Живость его коротких пальцев восхищала меня, и долгое время я не мог понять, почему этот странный человек не выступает с концертами по радио.
     Когда звуки замечательных аккордов наконец сти¬хали, Алексей Михайлович озабоченно хмыкал и начинал скрупулезнейший осмотр каждой пружинки, штифта и молоточка. Он прислушивался к малейшим скрипам в клавишном механизме и устранял их до смешного простым способом – при помощи кусочка обыкновенного мыла, натирая им соприкасающиеся детали.
     Вот почему после всех передряг, в которых за долгую жизнь пришлось побывать «Жоре» Гофману, инструмент сохранил чрезвычайно радостную яркую окраску звука и был еще о-го-го.
     Хотя, конечно, строй держал с каждым годом все хуже...
     После вторичной ревизии Алексей Михайлович опять играл нисходящую гамму, укладывал в чемоданчик блестящий настроечный ключ, с хирургической тщательностью мыл руки и с очевидным удовольствием принимал приглашение присесть к столу, на котором уже стоял полный набор непременных «русских» закусок: селедочка «под шубой», грибки, квашенная с яблоками кочанная капуста и прочие соленья.
     Термин «русский стол» в нашу семью принес, насколько мне помнится, именно этот оптимистичный и обстоятельный настройщик.
     Он выпивал первую рюмку и становился сентиментален.
     – Удивительное дело,– задумчиво говорил он и делал короткую паузу, чтобы закусить водку бодрячком-опенком или кусочком атлантической сельди.
     – Возьмем вашего Жору, – у него есть свое лицо. Я, например, с закрытыми глазами всегда его узнаю!.. Разбудите меня под утро и дайте послушать три ноты подряд, и я скажу: Георг Гофман, № 14912. Парадоксально, но факт: у старых инструментов есть свое лицо. И, кстати, на Жорином появились новые морщинки...
     – Будем надеяться, они его не портят! – подыгрывала мама.
     – Ни в коей мере, ни в коей мере!..– смеялся обстоятельный Алексей Михайлович. – Это очень симпатичные морщинки.
     Вторая рюмка настраивала его на агрессивно-просветительный лад, и он произносил страстную проповедь в защиту музыкальных инструментов.
     – Например, – строго говорил он и поднимал указательный палец вверх, – положи вам на плечи двадцать тонн, как бы вы себя почувствовали?
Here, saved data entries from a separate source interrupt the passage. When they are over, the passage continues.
(* ===== verification/Digest.v ===== *)
(** * Comparisons with stored values, and remaining conversions of [types.rs]

    [ValueComparison] with its constructors, the digests that they may be given,
    comparing an [IntegerReplyOrNoOp] with integers, the accessors of [IncrexResult],
    and the conversions of C strings, pointers, and types of the bytes, uuid and decimal
    crates.  The hash function of the xxhash crate and the number types are
    parameters. *)

From S2P Require Import Prelude Text Float64 Combine Errors Types Parser Codec Cmd Convert Args.
Local Open Scope Z_scope.

(** ** Comparisons *)

Section comparisons.
Context {T : Type} `{A : ToRedisArgs T}.

(** The first argument as text; [None] is a panic, of writing or of the index. *)
Definition arg_to_string (value : T) : option bytes :=
  l ← write_redis_args A value; from_utf8_lossy <$> head l.
Definition ifeq (value : T) : option ValueComparison := IFEQ <$> arg_to_string value.
Definition ifne (value : T) : option ValueComparison := IFNE <$> arg_to_string value.
Definition ifdeq (digest : T) : option ValueComparison := IFDEQ <$> arg_to_string digest.
Definition ifdne (digest : T) : option ValueComparison := IFDNE <$> arg_to_string digest.
End comparisons.

(** ** Digests *)

(** [xxh3_64] of the xxhash crate, a [u64]. *)
Class Xxh3 := {
  xxh3_64 : bytes -> Z;
  xxh3_64_u64 : forall b, 0 <= xxh3_64 b <= u64_max
}.

(** A digit of [{:x}]. *)
Definition hex_digit (d : Z) : byte := Z_byte (if d <? 10 then 48 + d else 87 + d).
(** [{:016x}]: sixteen digits, which are enough for a [u64]. *)
Fixpoint hex_digits (n : nat) (v : Z) : bytes :=
  match n with
  | O => []
  | S n => hex_digits n (v / 16) ++ [hex_digit (v mod 16)]
  end.
Definition format_016x (v : Z) : bytes := hex_digits 16 v.

Definition calculate_value_digest {T} `{A : ToRedisArgs T} `{Xxh3} (value : T) : option bytes :=
  args ← write_redis_args A value;
  let combined_bytes := foldl (fun acc arg => acc ++ arg) [] args in
  Some (format_016x (xxh3_64 combined_bytes)).

(** ** Integer replies *)

Definition i32_ty : int_ty := {| int_min := - 2 ^ 31; int_max := 2 ^ 31 - 1 |}.
(** [PartialEq] with [isize], [usize], [i32] and [u32]. *)
Definition eq_isize (r : IntegerReplyOrNoOp) (other : Z) : bool :=
  match r with
  | IntegerReply s => as_i64 s =? other
  | NotExists => other =? -2
  | ExistsButNotRelevant => other =? -1
  end.
Definition eq_usize (r : IntegerReplyOrNoOp) (other : Z) : bool :=
  match r with IntegerReply s => s =? other | _ => false end.
Definition eq_i32 (r : IntegerReplyOrNoOp) (other : Z) : bool :=
  match r with
  | IntegerReply s => as_ty i32_ty s =? other
  | NotExists => other =? -2
  | ExistsButNotRelevant => other =? -1
  end.
Definition eq_u32 (r : IntegerReplyOrNoOp) (other : Z) : bool :=
  match r with IntegerReply s => as_ty u32_ty s =? other | _ => false end.

(** ** [IncrexResult] *)

Definition value_as {T} (F : FromRedisValue T) (r : IncrexResult) : result ParsingError T :=
  from_redis_value_ref F (increx_value r).
Definition actual_increment_as {T} (F : FromRedisValue T) (r : IncrexResult) : result ParsingError T :=
  from_redis_value_ref F (actual_increment r).
Definition increx_as_i64 (r : IncrexResult) : result ParsingError (Z * Z) :=
  v ← value_as (frv_int i64_ty) r; i ← actual_increment_as (frv_int i64_ty) r; Ok (v, i).

(** ** Bytes and uuids *)

Definition bytes_of_value_ref (v : Value) : result ParsingError bytes :=
  match get_inner_value v with
  | BulkString b => Ok b
  | _ => Err (parsing_error "Not a bulk string")
  end.
Definition bytes_of_value (v : Value) : result ParsingError bytes :=
  match get_owned_inner_value v with
  | BulkString b => Ok b
  | _ => Err (parsing_error "Not a bulk string")
  end.
Definition frv_Bytes : FromRedisValue bytes := frv_default bytes_of_value_ref bytes_of_value.

(** A [Uuid] is its sixteen bytes; [Uuid::from_slice] checks the length.  The text of
    its error, which the message repeats, is left out. *)
Record Uuid := { uuid_bytes : list byte }.
Definition uuid_of_value (v : Value) : result ParsingError Uuid :=
  match v with
  | BulkString b =>
      if (length b =? 16)%nat then Ok {| uuid_bytes := b |}
      else Err (parsing_error "Value is not a valid UUID")
  | _ => Err (parsing_error "Response type not uuid compatible.")
  end.
Definition frv_uuid : FromRedisValue Uuid := frv_default uuid_of_value uuid_of_value.
Definition uuid_args (u : Uuid) : list bytes := [uuid_bytes u].

(** ** C strings, pointers and decimals *)

(** [CString::new] refuses a zero byte; the text of its error, which the message
    repeats, is left out. *)
Definition CString_new (b : bytes) : result ParsingError bytes :=
  if existsb (fun x => byte_Z x =? 0) b then Err (parsing_error "Value contains interior nul terminator: ")
  else Ok b.
Definition cstring_of_value_ref (v : Value) : result ParsingError bytes :=
  match get_inner_value v with
  | BulkString b => CString_new b
  | Okay => CString_new (bs "OK")
  | SimpleString s => CString_new s
  | _ => Err (parsing_error "Response type not CString compatible.")
  end.
Definition cstring_of_value (v : Value) : result ParsingError bytes :=
  match get_owned_inner_value v with
  | BulkString b => CString_new b
  | Okay => CString_new (bs "OK")
  | SimpleString s => CString_new s
  | _ => Err (parsing_error "Response type not CString compatible.")
  end.
Definition frv_cstring : FromRedisValue bytes := frv_default cstring_of_value_ref cstring_of_value.

(** [Box<T>], [Arc<T>] and [Rc<T>] convert what they point to; the methods for
    sequences are the default ones. *)
Definition frv_pointer {T} (F : FromRedisValue T) : FromRedisValue T :=
  frv_default (from_redis_value_ref F) (from_redis_value F).

(** The decimals and integers of the crates rust_decimal, bigdecimal and num_bigint. *)
Class BigNum (T : Type) := {
  bignum_try_from : Z -> option T;
  bignum_parse : bytes -> option T;
  bignum_to_string : T -> bytes
}.
Definition bignum_of_value `{BigNum T} (v : Value) : result ParsingError T :=
  match v with
  | Int val => ok_or (bignum_try_from val) (parsing_error "Could not convert from integer.")
  | SimpleString s => ok_or (bignum_parse s) (parsing_error "Could not convert from string.")
  | BulkString b =>
      match from_utf8 b with
      | Ok s => ok_or (bignum_parse s) (parsing_error "Could not convert from string.")
      | Err e => Err (parsing_error_of_utf8 e)
      end
  | _ => Err (parsing_error "Response type not convertible to numeric.")
  end.
Definition frv_bignum `{BigNum T} : FromRedisValue T := frv_default bignum_of_value bignum_of_value.
Definition tra_bignum `{BigNum T} : ToRedisArgs T := tra_single bignum_to_string NonNumeric.

(** [NonZeroU8] and the others, [Cow], and references to arrays, which write their
    elements as a slice does. *)
Definition tra_non_zero : ToRedisArgs Z := tra_single itoa NumberIsInteger.
Inductive Cow (B O : Type) := Borrowed (inner : B) | Owned (inner : O).
Arguments Borrowed {B O} inner.
Arguments Owned {B O} inner.
Definition tra_cow {B O} (TB : ToRedisArgs B) (TO : ToRedisArgs O) : ToRedisArgs (Cow B O) :=
  tra_default (fun c => match c with Borrowed x => write_redis_args TB x | Owned x => write_redis_args TO x end)
    (fun _ => NonNumeric) (fun _ => 1%nat).
Definition tra_array {T} (A : ToRedisArgs T) : ToRedisArgs (list T) :=
  tra_default (write_args_from_slice A) (fun _ => NonNumeric)
    (fun l => if is_single_vec_arg A l then 1%nat
              else match l with [x] => num_of_args A x | _ => length l end).

(** ** Digests are well-formed *)

Lemma for_hex_digits (P : Z -> Prop) d : Forall P (map Z.of_nat (seq 0 16)) -> 0 <= d < 16 -> P d.
Proof.
  rewrite Forall_forall. intros HP Hd. apply HP, list_elem_of_fmap. exists (Z.to_nat d).
  split; [lia|]. apply elem_of_seq. lia.
Qed.
Lemma hex_digit_valid d : 0 <= d < 16 -> is_ascii_hexdigit (hex_digit d) = true.
Proof. apply (for_hex_digits (fun d => is_ascii_hexdigit (hex_digit d) = true)). repeat constructor. Qed.

(** Reading hexadecimal digits. *)
Definition hex_value (b : byte) : Z := if between 97 122 b then byte_Z b - 87 else byte_Z b - 48.
Definition parse_hex (s : bytes) : Z := foldl (fun acc b => acc * 16 + hex_value b) 0 s.

Lemma hex_digit_value d : 0 <= d < 16 -> hex_value (hex_digit d) = d.
Proof. apply (for_hex_digits (fun d => hex_value (hex_digit d) = d)). repeat constructor. Qed.

Lemma hex_digits_spec n v : 0 <= v ->
  length (hex_digits n v) = n /\ forallb is_ascii_hexdigit (hex_digits n v) = true /\
  parse_hex (hex_digits n v) = v mod 16 ^ Z.of_nat n.
Proof.
  revert v. induction n as [|n IH]; intros v Hv; simpl; [by rewrite Z.mod_1_r|].
  destruct (IH (v / 16)) as (Hl & Hf & Hp); [by apply Z.div_pos|].
  pose proof (Z.mod_pos_bound v 16 ltac:(lia)) as Hb. split_and!.
  - rewrite length_app, Hl. simpl. lia.
  - rewrite forallb_app, Hf. simpl. by rewrite hex_digit_valid.
  - unfold parse_hex in *. rewrite foldl_app. simpl. rewrite Hp, hex_digit_value by done.
    rewrite Nat2Z.inj_succ, Z.pow_succ_r by lia.
    rewrite (Z.rem_mul_r v 16 (16 ^ Z.of_nat n)) by lia. lia.
Qed.

(** A C string is read exactly from the replies that a text without a zero byte
    makes. *)
Lemma cstring_read v s : cstring_of_value v = Ok s <->
  Forall (fun x => byte_Z x <> 0) s /\
  (get_inner_value v = BulkString s \/ get_inner_value v = SimpleString s \/ (get_inner_value v = Okay /\ s = bs "OK")).
Proof.
  assert (forall b s, CString_new b = Ok s <-> b = s /\ Forall (fun x => byte_Z x <> 0) s) as Hnew.
  { intros b s'. unfold CString_new. destruct (existsb _ b) eqn:E.
    - split; [done|]. intros [-> HF]. apply existsb_exists in E as (x & Hin & Hx). rewrite Forall_forall in HF.
      apply list_elem_of_In in Hin. specialize (HF x Hin). lia.
    - split; [|by intros [-> _]]. intros [= ->]. split; [done|]. apply Forall_forall. intros x Hin Hx.
      apply list_elem_of_In in Hin. rewrite <- not_true_iff_false in E. apply E, existsb_exists. exists x. split; [done|lia]. }
  unfold cstring_of_value. change (get_owned_inner_value v) with (get_inner_value v).
  destruct (get_inner_value v); rewrite ?Hnew;
    (split; [intros Hx; first [discriminate Hx|destruct Hx as [<- HF]; split; [exact HF|by auto]]
            |intros (HF & [Hx|[Hx|[Hx ->]]]); first [discriminate Hx|by simplify_eq]]).
Qed.

(** The decimals of other crates are not found behind an attribute either. *)
Lemma bignum_behind_attribute `{BigNum T} data attrs : exists e, bignum_of_value (Attribute data attrs) = Err e.
Proof. by eexists. Qed.

(** A decimal sent as an argument and sent back is the same one, where its text is
    UTF-8 and can be parsed. *)
Lemma bignum_round_trip `{BigNum T} (x : T) : is_ok (from_utf8 (bignum_to_string x)) = true ->
  bignum_parse (bignum_to_string x) = Some x ->
  (fun l => map (fun b => bignum_of_value (BulkString b)) l) <$> write_redis_args tra_bignum x = Some [Ok x].
Proof.
  intros Hu Hp. simpl. destruct (from_utf8 (bignum_to_string x)) as [s|] eqn:E; [|done].
  apply from_utf8_Ok in E as [_ ->]. by rewrite Hp.
Qed.

(** The digest computed for a value is one that the check for digests accepts, and
    stands for the hash of its bytes without loss; as a comparison it is sent to the
    server unchanged. *)
Theorem digest_well_formed {T} `{A : ToRedisArgs T} `{!ToSingleRedisArg T A} `{Xxh3} (value : T) :
  exists d, calculate_value_digest value = Some d /\
    is_valid_16_bytes_hex_digest d = true /\ parse_hex d = xxh3_64 (single_arg value) /\
    ValueComparison_args <$> ifdeq (A := tra_string) d = Some [bs "IFDEQ"; d].
Proof.
  unfold calculate_value_digest. rewrite single_write. simpl. exists (format_016x (xxh3_64 (single_arg value))). split; [reflexivity|].
  pose proof (xxh3_64_u64 (single_arg value)) as Hu. unfold format_016x.
  destruct (hex_digits_spec 16 (xxh3_64 (single_arg value))) as (Hl & Hf & Hp); [lia|].
  set (d := hex_digits 16 _) in *. split_and!.
  - unfold is_valid_16_bytes_hex_digest. by rewrite Hl, Hf.
  - rewrite Hp. apply Z.mod_small. unfold u64_max in Hu. change (16 ^ Z.of_nat 16) with (2 ^ 64). lia.
  - clearbody d. unfold ifdeq, arg_to_string. simpl. rewrite from_utf8_lossy_valid; [done|].
    apply utf8_valid_ascii, Forall_forall. intros b Hb.
    rewrite forallb_forall in Hf. apply list_elem_of_In in Hb. specialize (Hf b Hb).
    unfold is_ascii_hexdigit, between in Hf. lia.
Qed.

(** ** What comparisons and equalities lose *)

(** A value that is text is compared as it is. *)
Lemma ifeq_text {T} `{A : ToRedisArgs T} `{!ToSingleRedisArg T A} (value : T) :
  utf8_valid (single_arg value) = true -> ifeq value = Some (IFEQ (single_arg value)).
Proof. intros Hv. unfold ifeq, arg_to_string. rewrite single_write. simpl. by rewrite from_utf8_lossy_valid. Qed.
(** Another value is replaced: the server compares with bytes that were not given,
    and different values become the same comparison. *)
Lemma ifeq_binary_replaced :
  ifeq (A := tra_string) [xff] = ifeq (A := tra_string) [xfe] /\
  ifeq (A := tra_string) [xff] <> Some (IFEQ [xff]).
Proof. vm_compute. split; [reflexivity|discriminate]. Qed.

(** Equality with [isize] is that of the integer of the reply; with the narrower types
    the reply is cut to their width first. *)
Lemma eq_isize_raw r n : eq_isize r n = (IntegerReplyOrNoOp_raw r =? n).
Proof. destruct r; simpl; [done|by rewrite Z.eqb_sym..]. Qed.
Lemma eq_i32_truncates : integer_reply_of_value (Int (2 ^ 32 + 5)) = Ok (IntegerReply (2 ^ 32 + 5)) /\
  eq_i32 (IntegerReply (2 ^ 32 + 5)) 5 = true /\ eq_u32 (IntegerReply (2 ^ 32 + 5)) 5 = true /\
  eq_isize (IntegerReply (2 ^ 32 + 5)) 5 = false.
Proof. by vm_compute. Qed.
(** Bytes and uuids are read as they were written; a uuid is not looked for behind
    attributes. *)
Lemma uuid_round_trip u : length (uuid_bytes u) = 16%nat ->
  uuid_of_value (BulkString (uuid_bytes u)) = Ok u.
Proof. intros Hl. unfold uuid_of_value. rewrite Hl. by destruct u. Qed.
Lemma uuid_behind_attribute u attrs : length (uuid_bytes u) = 16%nat ->
  is_ok (from_redis_value frv_uuid (Attribute (BulkString (uuid_bytes u)) attrs)) = false /\
  from_redis_value frv_Bytes (Attribute (BulkString (uuid_bytes u)) attrs) = Ok (uuid_bytes u).
Proof. done. Qed.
     Бабушка Вера делала скорбное лицо и понимающе кивала седой головой; глаза отца становились узкими и темнели; мама опускала взгляд в тарелку и задерживала дыхание. Я тоже переставал жевать.
     – А! – восклицал настройщик. – То-то и оно! А они всю жизнь тащат на себе этот груз!.. Парадоксально, но факт: нагрузка на раму у концертных роялей достигает двадцати тонн! Попробуй выдержи... Так мало того: в классе общего фортепьяно прорывает отопительную трубу, и это уже не класс, а парная... Приходят духовики и играют в шесть рук и два кулака. Кнопок канцелярских в молоточки понавтыкали...
     Мы принимались ему страшно сочувствовать; разговор дробился, уходил в сторону от музыкальных тем, становился раскованнее, приземленнее и веселее.
     Финальная часть наших застолий носила обыкновенно несколько мистический характер. Лицо Алексея Михайловича принимало отрешенное выражение, взгляд устремлялся в недоступные сотрапезникам пределы, голос звучал глухо и гулко одновременно, и порой ему вторило эхо, неизвестно откуда взявшееся в обставленной мягкой мебелью квартире.
    Он говорил о мастере Кристофори, о Джоне Хокинсе... о неком особом таланте... или даре... О способности чувствовать «настоящий» инструмент. О неких тайных узах, связывающих его, Алексея Михайловича, душу с «ними». Имелись в виду: рояль «Петроф», дремлющий под плюшевой попоной в недрах захламленной архитекторской дачи; концертный «Стейнвей» № 98611, доживающий свой драматический век на антресолях спортивного зала, израненный, но все еще прекрасный музыкальный зверь; кабинетный «Рёниш» со звуком эоловой арфы, фамилия владельца... забылась фамилия; и, конечно же, наше ветхое сокровище – Жора, Георг Гофман, довольно громоздкое пианино, изготовленное немецким мастером в 1898 году, когда в моду входили инкрустации из перламутра и фальшивых сердоликов, и приобретенное моим отцом в сумятице неустроенных послевоенных лет у офицера без имени и лица. Купленное случайно у незнакомого чужого человека.
     – Я понимаю душу инструмента! – воскликнул однажды Алексей Михайлович с непривычными надрывными нотками в голосе. – Я мог бы стать настоящим большим музыкантом! виртуозным пианистом! Парадоксально, но факт!..
     Пришлось опустить лицо, чтобы скрыть невольную улыбку, вызванную таким открытым проявлением чувств: мне было уже известно, что техника его была однобокой и репертуар ограничивался хроматическими гаммами и звучными мажорными аккордами.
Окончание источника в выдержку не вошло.